→ **EXERCISE**:
Output all entries verbatim.

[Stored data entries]
Class CLLaws `{CL} := {
  (** attributes and predicates are kept as sets *)
  law_request_order : forall attrs attrs' preds preds', attrs ≡ₚ attrs' -> preds ≡ₚ preds' ->
    sub_proof_request attrs preds = sub_proof_request attrs' preds';
  (** the signature is one of the key on the values, which satisfy the predicates, and the
      witness is one of the registry *)
  provable : ProverPart -> option ClAccumKey -> Prop;
  law_complete : forall parts accums nonce proof, prove_cl parts nonce = Ok proof -> Forall2 provable parts accums ->
    check_cl (zip_with verifier_view parts accums) proof nonce = Ok true;
}.

(** ** Lemmas: lists *)

Lemma foldM_app {E A B} (f : A -> B -> outcome E A) l k acc :
  foldM f (l ++ k) acc = foldM f l acc ≫= foldM f k.
Proof. revert acc. induction l as [|x l IH]; intros acc; [done|]. cbn. destruct (f acc x); [apply IH|done..]. Qed.

(** Lists of pairs with different first components, selected by them. *)
Lemma omap_referents {V A} (get : string -> option A) (p : string * V -> bool) (l : list (string * V)) :
  omap (fun kv => if p kv then get kv.1 else None) l = omap get (filter (fun kv => p kv = true) l).*1.
Proof.
  induction l as [|x l IH]; [done|]. rewrite filter_cons. csimpl. destruct (p x) eqn:Hp; csimpl; [|exact IH].
  destruct (get x.1); csimpl; by rewrite IH.
Qed.

(** ** Lemmas: the attributes and predicates of a credential *)

Section prepare.
Context `{CL} (proof_req : ProofRequest).

Definition attribute_of (key : ProvingCredentialKey) (x : string * RequestedAttribute) : option RequestedAttributeInfo :=
  if decide (ra_key x.2 = key) then
    (fun ai => mk_requested_attribute_info x.1 ai (ra_revealed x.2)) <$> requested_attributes proof_req !! x.1
  else None.

Definition predicate_of (key : ProvingCredentialKey) (x : string * ProvingCredentialKey) : option RequestedPredicateInfo :=
  if decide (x.2 = key) then mk_requested_predicate_info x.1 <$> requested_predicates proof_req !! x.1 else None.

(** What is there, with more attributes and predicates. *)
Definition extended (old : option (list RequestedAttributeInfo * list RequestedPredicateInfo))
    (attrs : list RequestedAttributeInfo) (preds : list RequestedPredicateInfo) :
    option (list RequestedAttributeInfo * list RequestedPredicateInfo) :=
  match attrs, preds with
  | [], [] => old
  | _, _ => let '(a, p) := default ([], []) old in Some (a ++ attrs, p ++ preds)
  end.

Lemma extended_extended old a p a' p' : extended (extended old a p) a' p' = extended old (a ++ a') (p ++ p').
Proof.
  destruct a as [|x a], p as [|y p], a' as [|x' a'], p' as [|y' p'], old as [[a0 p0]|]; cbn; try done;
    by rewrite ?app_nil_r, <-?app_assoc.
Qed.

→ **SOLUTION**:
Class CLLaws `{CL} := {
  (** attributes and predicates are kept as sets *)
  law_request_order : forall attrs attrs' preds preds', attrs ≡ₚ attrs' -> preds ≡ₚ preds' ->
    sub_proof_request attrs preds = sub_proof_request attrs' preds';
  (** the signature is one of the key on the values, which satisfy the predicates, and the
      witness is one of the registry *)
  provable : ProverPart -> option ClAccumKey -> Prop;
  law_complete : forall parts accums nonce proof, prove_cl parts nonce = Ok proof -> Forall2 provable parts accums ->
    check_cl (zip_with verifier_view parts accums) proof nonce = Ok true;
}.

(** ** Lemmas: lists *)

Lemma foldM_app {E A B} (f : A -> B -> outcome E A) l k acc :
  foldM f (l ++ k) acc = foldM f l acc ≫= foldM f k.
Proof. revert acc. induction l as [|x l IH]; intros acc; [done|]. cbn. destruct (f acc x); [apply IH|done..]. Qed.

(** Lists of pairs with different first components, selected by them. *)
Lemma omap_referents {V A} (get : string -> option A) (p : string * V -> bool) (l : list (string * V)) :
  omap (fun kv => if p kv then get kv.1 else None) l = omap get (filter (fun kv => p kv = true) l).*1.
Proof.
  induction l as [|x l IH]; [done|]. rewrite filter_cons. csimpl. destruct (p x) eqn:Hp; csimpl; [|exact IH].
  destruct (get x.1); csimpl; by rewrite IH.
Qed.

(** ** Lemmas: the attributes and predicates of a credential *)

Section prepare.
Context `{CL} (proof_req : ProofRequest).

Definition attribute_of (key : ProvingCredentialKey) (x : string * RequestedAttribute) : option RequestedAttributeInfo :=
  if decide (ra_key x.2 = key) then
    (fun ai => mk_requested_attribute_info x.1 ai (ra_revealed x.2)) <$> requested_attributes proof_req !! x.1
  else None.

Definition predicate_of (key : ProvingCredentialKey) (x : string * ProvingCredentialKey) : option RequestedPredicateInfo :=
  if decide (x.2 = key) then mk_requested_predicate_info x.1 <$> requested_predicates proof_req !! x.1 else None.

(** What is there, with more attributes and predicates. *)
Definition extended (old : option (list RequestedAttributeInfo * list RequestedPredicateInfo))
    (attrs : list RequestedAttributeInfo) (preds : list RequestedPredicateInfo) :
    option (list RequestedAttributeInfo * list RequestedPredicateInfo) :=
  match attrs, preds with
  | [], [] => old
  | _, _ => let '(a, p) := default ([], []) old in Some (a ++ attrs, p ++ preds)
  end.

Lemma extended_extended old a p a' p' : extended (extended old a p) a' p' = extended old (a ++ a') (p ++ p').
Proof.
  destruct a as [|x a], p as [|y p], a' as [|x' a'], p' as [|y' p'], old as [[a0 p0]|]; cbn; try done;
    by rewrite ?app_nil_r, <-?app_assoc.
Qed.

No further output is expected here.